| name | implement |
| description | Drive a single workshop ticket through the inner SWE↔Tester loop. Resolves the ticket from `implement_yourself/tasks/`, creates an `implementing/from-scratch` branch (a fixed default — not derived from the ticket; subsequent tickets stack on top), launches the software-engineer agent to implement it, then routes by archetype — Tester runs on logic tickets, orchestrator spot-checks the SWE's AC walk on glue/bootstrap tickets, fast-path file existence check on docs tickets (Tester HARD-OFF). Loops on FAIL up to 3 times, moves the file to `tasks/done/`, then commits directly with `git commit -m`. Stops after one ticket — the human reviews the commit, talks through it, then re-invokes for the next ticket. Trigger when the user types `/implement`, asks to "implement task NNN", says "pick up the next ticket", or otherwise wants to ship one workshop ticket under supervision. |
| disable-model-invocation | true |
| argument-hint | ["task-ref-or-description"] |
Implement Mode — Workshop Single-Ticket Implementation Loop
A workshop-specialized adaptation of squid's /day skill. Drives one pre-groomed ticket from implement_yourself/tasks/NNN-slug.groomed.md through:
new feature branch → SWE implements (+ AC walk on glue tickets) → verifier (Tester on logic tickets, orchestrator spot-check on glue tickets) → orchestrator moves file to tasks/done/ → orchestrator commits directly with `git commit -m` → report to human
After the report, the session ends. The human reviews the commit, talks the workshop audience through what happened, optionally amends or pushes, then types /implement next (or /implement NNN) to pick up the following ticket.
You are the orchestrator — a MANAGER, not an implementer. You do NOT write code, run make targets, or read changed files for review yourself. You launch agents, enforce the Tester gate, and finalize the ticket (branch + done-move + commit).
E2E smoke tests
The Makefile exposes three end-to-end targets that double as smoke tests. Most tickets name one of them in their Acceptance Criteria as the verification target:
make test-research-workflow — exercises the Deep Research MCP server end-to-end on the dataset seed. Default smoke test for any research-side ticket (#001–#010, #013).

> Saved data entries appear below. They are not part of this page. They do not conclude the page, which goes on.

Lemma block_count_brackets_witness :
  let x := block_value fl53 3 2 1 in
  ((x < inject_Z INT_MAX)%Q ->
   exists n,
     block_count fl53 3 2 1 = Done n /\
     (inject_Z n - 1 <= x)%Q /\ (x < inject_Z n)%Q /\ 1 <= n <= INT_MAX) /\
  ((inject_Z INT_MAX <= x)%Q -> block_count fl53 3 2 1 = Undefined).
Proof.
  apply (block_count_brackets fl53 3 2 1); vm_compute; discriminate.
Defined.

(** ** Bounding-box reducer *)

Lemma read_coord (verts : list Q) (k j : nat) :
  (k * 3 + 3 <= length verts)%nat -> (j < 3)%nat ->
  read verts (Z.of_nat k * 3 + Z.of_nat j) = Done (coord verts (Z.of_nat k) j).
Proof.
  intros Hk Hj.
  apply (iread_valid verts (Z.of_nat k) j); [| exact Hj].
  unfold valid_vertex. apply andb_true_iff. rewrite !Z.leb_le. lia.
Qed.

Lemma read_triplet (verts : list Q) (k : nat) :
  (k * 3 + 3 <= length verts)%nat ->
  read verts (Z.of_nat k * 3) = Done (coord verts (Z.of_nat k) 0) /\
  read verts (Z.of_nat k * 3 + 1) = Done (coord verts (Z.of_nat k) 1) /\
  read verts (Z.of_nat k * 3 + 2) = Done (coord verts (Z.of_nat k) 2).
Proof.
  intros Hk. split; [| split].
  - rewrite <- (read_coord verts k 0) by lia. f_equal. lia.
  - now apply (read_coord verts k 1); lia.
  - now apply (read_coord verts k 2); lia.
Qed.

Lemma bb_min1_cases (v m : Q) :
  (bb_min1 v m <= v)%Q /\ (bb_min1 v m <= m)%Q /\ (bb_min1 v m = v \/ bb_min1 v m = m).
Proof.
  unfold bb_min1. destruct (Qltb v m) eqn:E.
  - apply Qltb_lt in E. repeat split; [lra | lra | now left].
  - apply Qltb_ge in E. repeat split; [lra | lra | now right].
Qed.

Lemma bb_max1_cases (v m : Q) :
  (v <= bb_max1 v m)%Q /\ (m <= bb_max1 v m)%Q /\ (bb_max1 v m = v \/ bb_max1 v m = m).
Proof.
  unfold bb_max1. destruct (Qltb m v) eqn:E.
  - apply Qltb_lt in E. repeat split; [lra | lra | now left].
  - apply Qltb_ge in E. repeat split; [lra | lra | now right].
Qed.

(** One more vertex taken into the box. *)
Lemma tight_box_step (verts : list Q) (i : nat) (lo hi : Q * Q * Q) :
  tight_box verts i lo hi ->
  let p := point_of verts (Z.of_nat i) in
  tight_box verts (S i)
    (bb_min1 (axis p 0) (axis lo 0), bb_min1 (axis p 1) (axis lo 1),
     bb_min1 (axis p 2) (axis lo 2))
    (bb_max1 (axis p 0) (axis hi 0), bb_max1 (axis p 1) (axis hi 1),
     bb_max1 (axis p 2) (axis hi 2)).
Proof.
  intros H p j Hj. destruct (H j Hj) as (Hb & (kl & Hkl & El) & (kh & Hkh & Eh)).
  assert (Ep : axis p j = coord verts (Z.of_nat i) j).
  { unfold p, point_of. destruct j as [| [| [| j]]]; reflexivity || lia. }
  assert (Emin : axis (bb_min1 (axis p 0) (axis lo 0), bb_min1 (axis p 1) (axis lo 1),
                       bb_min1 (axis p 2) (axis lo 2)) j
                 = bb_min1 (axis p j) (axis lo j)).
  { destruct j as [| [| [| j]]]; reflexivity || lia. }
  assert (Emax : axis (bb_max1 (axis p 0) (axis hi 0), bb_max1 (axis p 1) (axis hi 1),
                       bb_max1 (axis p 2) (axis hi 2)) j
                 = bb_max1 (axis p j) (axis hi j)).
  { destruct j as [| [| [| j]]]; reflexivity || lia. }
  rewrite Emin, Emax, Ep.
  destruct (bb_min1_cases (coord verts (Z.of_nat i) j) (axis lo j)) as (L1 & L2 & L3).
  destruct (bb_max1_cases (coord verts (Z.of_nat i) j) (axis hi j)) as (M1 & M2 & M3).
  split; [| split].
  - intros k Hk. destruct (decide (k = i)) as [-> | Hne].
    + split; assumption.
    + assert (Hk' : (k < i)%nat) by lia. specialize (Hb k Hk'). split; lra.
  - destruct L3 as [-> | ->].
    + exists i. split; [lia | reflexivity].
    + exists kl. split; [lia | exact El].
  - destruct M3 as [-> | ->].
    + exists i. split; [lia | reflexivity].
    + exists kh. split; [lia | exact Eh].
Qed.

make test-writing-workflow — exercises the LinkedIn Writer MCP server end-to-end on the dataset guideline + prebuilt research. Default smoke test for any writing-side ticket (#011, #014–#019).

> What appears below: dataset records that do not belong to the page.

(** * editorconfig-cli: a shallow embedding of [src/index.js]

    The program is a thin command-line driver around the [lintspaces]
    validator.  Its own logic is: resolve the settings, expand the input
    (literal paths, globs, or the patterns of a JSON manifest), filter
    glob results against the exclusion patterns, stat each path, validate
    the files, print the reports and end with the exit code it keeps.

    The embedding keeps the shape of the script:
    - everything the script asks of Node, commander, glob, lintspaces and
      colors is a field of a [World] record (the file system is read-only
      during a run);
    - the script's own statements are written in a small state monad [M]
      with two ways of leaving early, a JavaScript exception ([Throw]) and
      [process.exit] ([Exit]);
    - asynchronous callbacks are [Task]s kept in the [pending] set of the
      state; the event loop is the relation [step], which may pick any
      pending task, and fires [beforeExit] when none is left. *)

From Stdlib Require Import String Ascii List ZArith NArith Bool Lia QArith DecimalString.
Import ListNotations.
Close Scope Q_scope.
Open Scope string_scope.
Open Scope list_scope.

Set Implicit Arguments.
Set Warnings "-register-all".

(** ** JavaScript values the script handles *)

(** The rendering of a thrown value by [`${e}`]. *)
Definition Error : Type := string.

(** The outcome of a call that either returns or throws (for a Node
    callback: [err] is set; for a promise: it is rejected). *)
Inductive Completion (A : Type) : Type :=
| Return (a : A)
| Raise (e : Error).
Arguments Raise {A} e.

(** What [JSON.parse] can return. Object entries are in [Object.entries]
    order. *)
Inductive JSON : Type :=
| JNull
| JBool (b : bool)
| JNumber (q : Q)
| JString (s : string)
| JArray (items : list JSON)
| JObject (entries : list (string * JSON)).

Definition dquote : string := String "034" EmptyString.
Definition newline : string := String "010" EmptyString.

(** [String.prototype.toLowerCase], on the ASCII range; the script applies
    it to the [type] of a report entry only. *)
Definition lower_ascii (c : ascii) : ascii :=
  let n := nat_of_ascii c in
  if (65 <=? n)%nat && (n <=? 90)%nat then ascii_of_nat (n + 32) else c.

Fixpoint toLowerCase (s : string) : string :=
  match s with
  | EmptyString => EmptyString
  | String c rest => String (lower_ascii c) (toLowerCase rest)
  end.

(** [Array.prototype.join(",")], as [`${array}`] renders an array of
    strings. *)
Definition join (l : list string) : string := String.concat "," l.

(** Truthiness of a value that is a string, [null] or [undefined]. *)
Definition truthy (v : option string) : bool :=
  match v with
  | Some s => negb (s =? EmptyString)
  | None => false
  end.

(** [`${v}`] for such a value. *)
Definition str (v : option string) : string :=
  match v with
  | Some s => s
  | None => "null"
  end.

(** Truthiness of [JSON.parse(data)[name]]; [None] is [undefined]. *)
Definition truthyJSON (v : option JSON) : bool :=
  match v with
  | None => false
  | Some JNull => false
  | Some (JBool b) => b
  | Some (JNumber q) => negb (Qeq_bool q 0)
  | Some (JString s) => negb (s =? EmptyString)
  | Some (JArray _) => true
  | Some (JObject _) => true
  end.

Fixpoint lookup (name : string) (entries : list (string * JSON)) : option JSON :=
  match entries with
  | [] => None
  | (k, v) :: rest => if k =? name then Some v else lookup name rest
  end.

Definition jsLength (n : nat) : JSON := JNumber (inject_Z (Z.of_nat n)).

Definition TypeError_null (name : string) : Error :=
  ("TypeError: Cannot read properties of null (reading '" ++ name ++ "')")%string.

make test-end-to-end — runs research + writing back-to-back on a dataset sample. Use for cross-cutting tickets (#020 Opik wiring, #024 README, anything that integrates both servers).

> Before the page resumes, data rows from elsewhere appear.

(** The value [bmp280_convert_temp] returns is the temperature formula
    applied to the bits of its two pointer arguments; the raw sample and
    the calibration they point to never enter it. *)
Lemma bmp280_convert_temp_reads_pointers (sl : arg_slots) (m : mem)
    (temp params : Z) :
  slots_apart sl ->
  bmp280_convert_temp sl m temp params
  = Spec.temperature (i32 temp)
      (pointer_bits_calib params
         (get_dig_t3 (enter_frame sl m temp params) (slot_params sl))).
Proof.
  intro H. unfold bmp280_convert_temp, Spec.temperature.
  rewrite bmp280_convert_spec.
  unfold Spec.fine. cbn [calib_at pointer_bits_calib dig_t1 dig_t2 dig_t3].
  rewrite enter_frame_temp, enter_frame_dig_t1, enter_frame_dig_t2 by assumption.
  to_spec_ops. reflexivity.
Qed.

End Temperature.

(** C2. On the data-sheet example (raw temperature 519888, calibration
    27504 / 26435 / -1000) the formula [(fine * 5 + 128) >> 8] over the fine
    temperature of that sample is 2508, i.e. 25.08 degrees; the value
    [bmp280_convert_temp] returns for it is 6358, because its call hands
    [bmp280_convert] the addresses of its own parameters. *)
Theorem bmp280_convert_temp_datasheet_sample :
  load_i32 datasheet_mem (main_temp pico_layout) = 519888 /\
  calib_at datasheet_mem (main_params pico_layout) = datasheet_calib /\
  Spec.temperature 519888 datasheet_calib = 2508 /\
  bmp280_convert_temp (convert_temp_slots pico_layout) datasheet_mem
    (main_temp pico_layout) (main_params pico_layout) = 6358.
Proof. vm_compute. repeat split; reflexivity. Qed.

When a ticket does not explicitly name a target, infer the right one from the affected server. Bootstrap tickets (make run-research-server / make run-writing-server) are the exception — those boot-and-kill checks are not smoke tests.
Critical rules
- Never rubber-stamp the Tester's (or SWE's, on glue tickets) report. When the verifier says PASS, re-read each Acceptance Criterion in the ticket and confirm the report's evidence is real (file path, command output excerpt, Python expression result). REJECT and re-launch if not.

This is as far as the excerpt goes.